> PROBLEM: Each line below that includes the word "intros" is to be reported.

MATERIAL FOR THIS TASK Start Marker

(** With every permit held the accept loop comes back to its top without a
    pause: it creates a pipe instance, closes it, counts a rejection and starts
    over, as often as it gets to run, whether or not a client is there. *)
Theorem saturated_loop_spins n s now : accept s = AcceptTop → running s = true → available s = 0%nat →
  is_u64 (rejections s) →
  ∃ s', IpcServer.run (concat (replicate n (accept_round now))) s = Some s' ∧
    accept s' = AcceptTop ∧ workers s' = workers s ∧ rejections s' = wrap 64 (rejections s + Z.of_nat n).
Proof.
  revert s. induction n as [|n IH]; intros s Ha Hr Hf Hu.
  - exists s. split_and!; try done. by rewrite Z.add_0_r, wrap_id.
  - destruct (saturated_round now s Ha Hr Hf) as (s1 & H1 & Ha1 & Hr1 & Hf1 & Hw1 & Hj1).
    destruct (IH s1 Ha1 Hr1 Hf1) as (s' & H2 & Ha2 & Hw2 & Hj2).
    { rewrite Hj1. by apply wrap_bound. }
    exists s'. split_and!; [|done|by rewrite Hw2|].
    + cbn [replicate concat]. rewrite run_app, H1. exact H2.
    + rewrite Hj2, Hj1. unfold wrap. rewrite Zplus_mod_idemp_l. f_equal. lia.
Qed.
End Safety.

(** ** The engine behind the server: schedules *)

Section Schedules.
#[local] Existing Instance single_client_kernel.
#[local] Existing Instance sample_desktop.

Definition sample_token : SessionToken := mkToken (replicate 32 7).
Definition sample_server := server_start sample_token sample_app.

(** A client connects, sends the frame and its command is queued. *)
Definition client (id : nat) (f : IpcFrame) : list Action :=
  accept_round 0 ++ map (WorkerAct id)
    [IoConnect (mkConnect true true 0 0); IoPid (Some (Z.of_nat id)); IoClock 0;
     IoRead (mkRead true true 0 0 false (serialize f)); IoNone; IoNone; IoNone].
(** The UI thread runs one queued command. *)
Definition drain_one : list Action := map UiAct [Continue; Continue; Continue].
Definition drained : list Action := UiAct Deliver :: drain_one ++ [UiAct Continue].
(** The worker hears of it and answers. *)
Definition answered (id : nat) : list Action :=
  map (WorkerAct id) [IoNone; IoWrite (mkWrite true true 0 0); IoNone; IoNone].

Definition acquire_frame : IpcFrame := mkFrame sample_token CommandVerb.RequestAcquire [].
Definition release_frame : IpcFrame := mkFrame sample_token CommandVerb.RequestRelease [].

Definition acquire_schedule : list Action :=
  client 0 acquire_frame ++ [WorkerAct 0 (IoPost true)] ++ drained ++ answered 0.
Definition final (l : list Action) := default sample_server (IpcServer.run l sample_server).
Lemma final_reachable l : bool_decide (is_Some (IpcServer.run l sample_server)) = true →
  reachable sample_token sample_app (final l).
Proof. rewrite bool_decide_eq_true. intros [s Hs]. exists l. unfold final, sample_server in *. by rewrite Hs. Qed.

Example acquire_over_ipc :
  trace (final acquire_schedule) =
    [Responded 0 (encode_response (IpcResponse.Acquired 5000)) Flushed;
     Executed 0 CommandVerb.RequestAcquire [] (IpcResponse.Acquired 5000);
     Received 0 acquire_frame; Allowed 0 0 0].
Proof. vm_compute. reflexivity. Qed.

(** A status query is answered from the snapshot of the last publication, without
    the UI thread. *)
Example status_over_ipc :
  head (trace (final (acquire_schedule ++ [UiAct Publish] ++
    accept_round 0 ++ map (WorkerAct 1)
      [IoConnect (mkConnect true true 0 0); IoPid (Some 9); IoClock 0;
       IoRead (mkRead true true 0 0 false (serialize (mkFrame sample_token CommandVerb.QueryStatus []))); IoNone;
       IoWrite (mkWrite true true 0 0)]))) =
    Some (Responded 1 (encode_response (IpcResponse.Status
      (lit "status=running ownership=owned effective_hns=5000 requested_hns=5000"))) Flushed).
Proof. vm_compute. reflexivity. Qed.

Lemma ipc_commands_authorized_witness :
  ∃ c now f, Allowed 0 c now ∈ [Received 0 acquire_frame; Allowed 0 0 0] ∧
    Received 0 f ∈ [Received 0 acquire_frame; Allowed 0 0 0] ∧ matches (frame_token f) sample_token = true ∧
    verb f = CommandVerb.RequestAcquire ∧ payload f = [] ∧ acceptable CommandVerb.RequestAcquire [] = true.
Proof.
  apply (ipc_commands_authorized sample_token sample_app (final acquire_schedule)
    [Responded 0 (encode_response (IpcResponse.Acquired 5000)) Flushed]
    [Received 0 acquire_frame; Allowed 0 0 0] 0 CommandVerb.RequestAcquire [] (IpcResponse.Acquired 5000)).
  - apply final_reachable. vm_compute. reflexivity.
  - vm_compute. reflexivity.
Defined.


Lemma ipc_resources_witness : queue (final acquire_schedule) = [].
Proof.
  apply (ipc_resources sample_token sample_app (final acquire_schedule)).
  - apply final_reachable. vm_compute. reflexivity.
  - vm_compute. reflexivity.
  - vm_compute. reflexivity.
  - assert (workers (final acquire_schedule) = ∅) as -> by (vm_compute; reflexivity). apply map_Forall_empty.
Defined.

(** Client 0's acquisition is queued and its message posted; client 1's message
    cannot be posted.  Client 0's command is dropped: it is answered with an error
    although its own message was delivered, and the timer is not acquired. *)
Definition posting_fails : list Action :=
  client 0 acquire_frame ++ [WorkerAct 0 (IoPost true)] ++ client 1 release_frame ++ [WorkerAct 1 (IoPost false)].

MATERIAL FOR THIS TASK End Marker

> WRITTEN ANSWER:
  revert s. induction n as [|n IH]; intros s Ha Hr Hf Hu.
Proof. rewrite bool_decide_eq_true. intros [s Hs]. exists l. unfold final, sample_server in *. by rewrite Hs. Qed.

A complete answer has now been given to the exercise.